Facebook is particularly well-suited to disseminating content within real-world social-spheres, the realm of family, friends, coworkers, and classmates, allowing activist groups to channel information to the entirety of its members’ individual social-networks, as posts are shared, liked, and commented upon, and groups are also joined and followed, creating and expanding digital-communities, and new forms of dialog that may persist long after a given uprising has been quelled. Twitter’s introduction of the hashtag in 200940 revolutionized users’ ability to reach outside of their own social-circles to a potentially unlimited audience, both domestic and international. This ability to construct momentary communities, proved especially fruitful in the organization and real-time orchestration of real-world protests, allowing protesters to effectively out-pace police communication-networks, weighed down by layers of bureaucracy and hierarchy.41 “As one Egyptian activist tweeted during the 2011 protests, ‘We use Facebook to schedule the protests, Twitter to coordinate, and YouTube to tell the world.’”42

Beyond social media’s capacity as a tool of organization, there is are discursive and cultural components to this process of social mobilization, an economy of thoughts, ideas, and aesthetics situated in the feeds of the world. Just as hashtags provide the potential for the mass-dissemination of information, they also provide the same potential for the mass-dissemination of ideas, enabling conversations on a conceivably global scale, within a diverse, momentary-community of users posting and searching under the same hashtags.The introduction of a new hashtag can mark the genesis of an entirely new conversation, and of a new frame-of-referentiality, capable of spreading almost instantaneously throughout the feeds, and minds of the world. The conversations occurring in comment sections, and the more informal, pluralistic discourse of feed, do suggest the emergence of new forms social dialogue, both between opposing factions, and within singular movements. Largely ignored in mainstream media, Occupy Wall Street’s message was spread largely through social-media channels, garnering them an effective approval rating of 57% among Americans, with 29% of those polled identifying themselves as supporters of the movement.43 This wave of support arose out of a deep, generalized disenchantment among American for their political institutions, and a simmering rage over the ongoing failure to account for the financial-crisis which had just devastated the world’s economy, but could never have been achieved without the streams of powerful, catalyzing images and videos pouring into monitors and handsets across the United States, as demonstrations spread across the world and throughout the country, leading eventually to a crackdown coordinated by the FBI.44

In his 1976 work, The Selfish-Gene, Richard Dawkins introduced the idea of the “meme” to serve as the primary unit to in a mental economy of aesthetics and ideas.
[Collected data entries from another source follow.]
(** The tier that a cycle classifies the link as is the tier it leaves
    in [network_state]. *)
Lemma classification_recorded (E : env) (w : world) (q : quality) :
  classification E = Some q ->
  connection_quality (ns (snd (cycle E w))) = q.
Proof.
  rewrite cycle_state_eq. unfold classification, cycle_state.
  destruct (precheck E) as [[|] | e]; try discriminate.
  - destruct (measured E) as [q' | e]; [| discriminate].
    intros H. inversion H. subst q'. unfold adjust_state.
    destruct q; try reflexivity.
    now destruct (gateway_reply E "torrent-stop").
  - intros H. inversion H. subst q. unfold adjust_state.
    now destruct (gateway_reply E "torrent-stop").
Qed.

(** ** Resuming after an outage *)

(** Called on its own with [network_state] still saying offline,
    [adjust_transmission_settings("good")] does resume first. *)
Lemma adjust_resumes_when_recorded_offline (E : env) (w : world) :
  connection_quality (ns w) = offline ->
  exists rest,
    gateway_calls (trace (snd (adjust_transmission_settings E good w))) =
    (gateway_calls (trace w) ++ ("torrent-start", JObj []) :: rest)%list.
Proof.
  intros Hq. destruct (adjust_spec E good w) as (evs & H & G).
  rewrite Hq in G. simpl in G. rewrite H. simpl.
  rewrite gateway_calls_app, G. eexists. reflexivity.
Qed.
(** Where every value fits its column, the submission is stored. *)
Lemma fitting_submission_stored (w : World) (s : store)
  (auth : option jstring) (text : jstring) :
  non_blank text ->
  values_fit w auth text ->
  exists c,
    handle w s (submission auth (Present text)) = (ok c, s ++ [c])
    /\ complaint_text c = text
    /\ status c = Pending
    /\ feedback_helpful c = None
    /\ user_id c = option_map user_uid (resolve_user w auth)
    /\ user_email c = match resolve_user w auth with
                      | Some u => user_mail u
                      | None => None
                      end.
Proof.
  intros Hnb Hfit. unfold handle. cbn [method submission].
  fold (submission auth (Present text)).
  destruct (@serve_outcome w s auth text Hnb)
    as [[c [Hs [H1 [_ [_ [_ [_ [_ [_ [H8 [H9 [H10 [H11 _]]]]]]]]]]]]]
       |[e [_ Hno]]].
  - exists c. rewrite Hs. repeat split; assumption.
  - exfalso. exact (Hno Hfit).
Qed.


End IntakeProperties.

(* ================================================================== *)
(** ** Ordering and the primary key *)

Section Table.

Context {plan : Plan Complaint}.

Lemma In_insert_desc (c x : Complaint) (l : list Complaint) :
  In x (insert_desc c l) <-> x = c \/ In x l.
Proof.
  induction l as [|d t IH]; simpl.
  - intuition congruence.
  - destruct (created_at d <=? created_at c)%Z; simpl.
    + intuition congruence.
    + rewrite IH. intuition congruence.
Qed.

Lemma insert_desc_perm (c : Complaint) (l : list Complaint) :
  Permutation (c :: l) (insert_desc c l).
Proof.
  induction l as [|d t IH]; simpl; [reflexivity|].
  destruct (created_at d <=? created_at c)%Z; [reflexivity|].
  rewrite perm_swap. now apply perm_skip.
Qed.

(** Ordering rearranges what the scan delivers, which is the rows read. *)
Lemma order_created_at_desc_perm (l : list Complaint) :
  Permutation l (order_created_at_desc l).
Proof.
  unfold order_created_at_desc. rewrite (scan_Permutation l) at 1.
  induction (scan l) as [|c t IH]; simpl; [reflexivity|].
  rewrite <- insert_desc_perm. now apply perm_skip.
Qed.

(** Ordering neither drops nor invents a row. *)
Lemma In_order_created_at_desc (x : Complaint) (l : list Complaint) :
  In x (order_created_at_desc l) <-> In x l.
Proof.
  split; apply Permutation_in;
    [symmetry|]; apply order_created_at_desc_perm.
Qed.

Lemma insert_desc_sorted (c : Complaint) (l : list Complaint) :
  StronglySorted (fun a b => (created_at b <= created_at a)%Z) l ->
  StronglySorted (fun a b => (created_at b <= created_at a)%Z)
    (insert_desc c l).
Proof.
  induction 1 as [|d t Ht IH Hd]; simpl.
  - repeat constructor.
  - destruct (created_at d <=? created_at c)%Z eqn:E.
    + apply Z.leb_le in E. constructor; [now constructor|].
      constructor; [exact E|].
      rewrite Forall_forall in *. intros y Hy. specialize (Hd y Hy). lia.
    + apply Z.leb_gt in E. constructor; [exact IH|].
      rewrite Forall_forall in *. intros y Hy.
      apply In_insert_desc in Hy. destruct Hy as [->|Hy]; [lia|auto].
Qed.

(** Newest first. *)
Lemma order_created_at_desc_sorted (l : list Complaint) :
  StronglySorted (fun a b => (created_at b <= created_at a)%Z)
    (order_created_at_desc l).
Proof.
  unfold order_created_at_desc.
  induction (scan l) as [|c t IH]; simpl; [constructor|].
  now apply insert_desc_sorted.
Qed.

Lemma select_service_role (s : store) : Schema.select service_role s = s.
Proof.
  unfold Schema.select. induction s as [|c t IH]; simpl; congruence.
Qed.

Lemma filter_id_absent (target : uuid) (s : store) :
  ~ In target (map id s) ->
  filter (fun d => (id d =? target)%N) s = [].
Proof.
  induction s as [|a t IH]; simpl; intros H; [reflexivity|].
  destruct (N.eqb_spec (id a) target) as [E|E]; [tauto|].
  apply IH. tauto.
Qed.

(** Under the primary key an [id] selects one row. *)
Lemma filter_id_unique (s : store) (c : Complaint) :
  unique_ids s -> In c s ->
  filter (fun d => (id d =? id c)%N) s = [c].
Proof.
  unfold unique_ids.
  induction s as [|a t IH]; simpl; intros Hu Hin; [tauto|].
  inversion Hu as [|x l Hx Hl]; subst.
  destruct Hin as [->|Hin].
  - rewrite N.eqb_refl. now rewrite (filter_id_absent _ _ Hx).
  - destruct (N.eqb_spec (id a) (id c)) as [E|E].
    + exfalso. apply Hx. rewrite E. now apply in_map.
    + now apply IH.
Qed.

Lemma map_id_rewrite_row (target : uuid) (f : Complaint -> Complaint)
  (s : store) :
  (forall c, id (f c) = id c) ->
  map id (rewrite_row target f s) = map id s.
Proof.
  intros Hf. unfold rewrite_row. rewrite map_map.
  apply map_ext. intros c. destruct (id c =? target)%N; auto.
Qed.

Lemma In_rewrite_row (target : uuid) (f : Complaint -> Complaint)
  (s : store) (c : Complaint) :
  In c s -> id c = target -> In (f c) (rewrite_row target f s).
Proof.
  intros Hin E. unfold rewrite_row. apply in_map_iff.
  exists c. split; [|exact Hin]. now rewrite E, N.eqb_refl.
Qed.

Lemma rewrite_row_twice (target : uuid) (f g : Complaint -> Complaint)
  (s : store) :
  (forall c, id (f c) = id c) ->
  rewrite_row target g (rewrite_row target f s)
  = rewrite_row target (fun c => g (f c)) s.
Proof.
  intros Hf. unfold rewrite_row. rewrite map_map. apply map_ext.
  intros c. destruct (N.eqb_spec (id c) target) as [E|E].
  - now rewrite Hf, E, N.eqb_refl.
  - destruct (N.eqb_spec (id c) target); [contradiction|reflexivity].
Qed.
Memes are commonly understood as units of cultural-currency, or “units of information” operating within the marketplace of human attention, and are modeled on the gene, ascribing an inherent biologic tendency towards self-propagation as they travel from one mind to another.45 In Memetics, the field of study that coalesced around this new framework of cultural analysis, the replication of memes is understood in a cycle of four stages. In the first, Assimilation, a host encounters a meme, becoming, in-essence “infected” by its content, followed by Retention, in which this cultural-gene is impressed in an individual’s memory. The third stage of Expression occurs as the infected individual, considering the meme to be of some potential value to others, and worth affiliating oneself with, manifests the idea, whether through an act of speech, re-posting, or ‘like’ing, a lesser form of endorsement, which nonetheless promotes a meme within the digital marketplace of human attention. In the final stage, Transmission, this articulation takes some physical form, including that of wires, microchips, electricity, and light, through which it will then infect its next host, thus beginning the cycle again.46

This bio-evolutionary model for understanding the spread of ideas and content is frequently directed towards media produced with some intention of entertainment or pleasure. In an environment where an ever-densening feed of media-streams compete for a limited quantity of human attention, this viral-appeal is highly coveted, and brands and corporations spend millions annually in attempts to arouse and channel the desires of a populace inundated with innovations it doesn’t need and another cat-video that it doesn’t really care about. It is the second stage of the meme’s life-cycle, Retention, that the real essence of this contagious-appeal lays. In a sense, Retention seems to rely upon some level of surprise, the thing that exceeds your expected limits of possibility: a cat, cuter than you could have ever imagined, sky-diver falling from higher than you could have ever imagined, a micro studio apartment, more tasteful and innovative than you could have ever imagined, a black man killed by police, more senselessly and arbitrarily than you could have ever imagined.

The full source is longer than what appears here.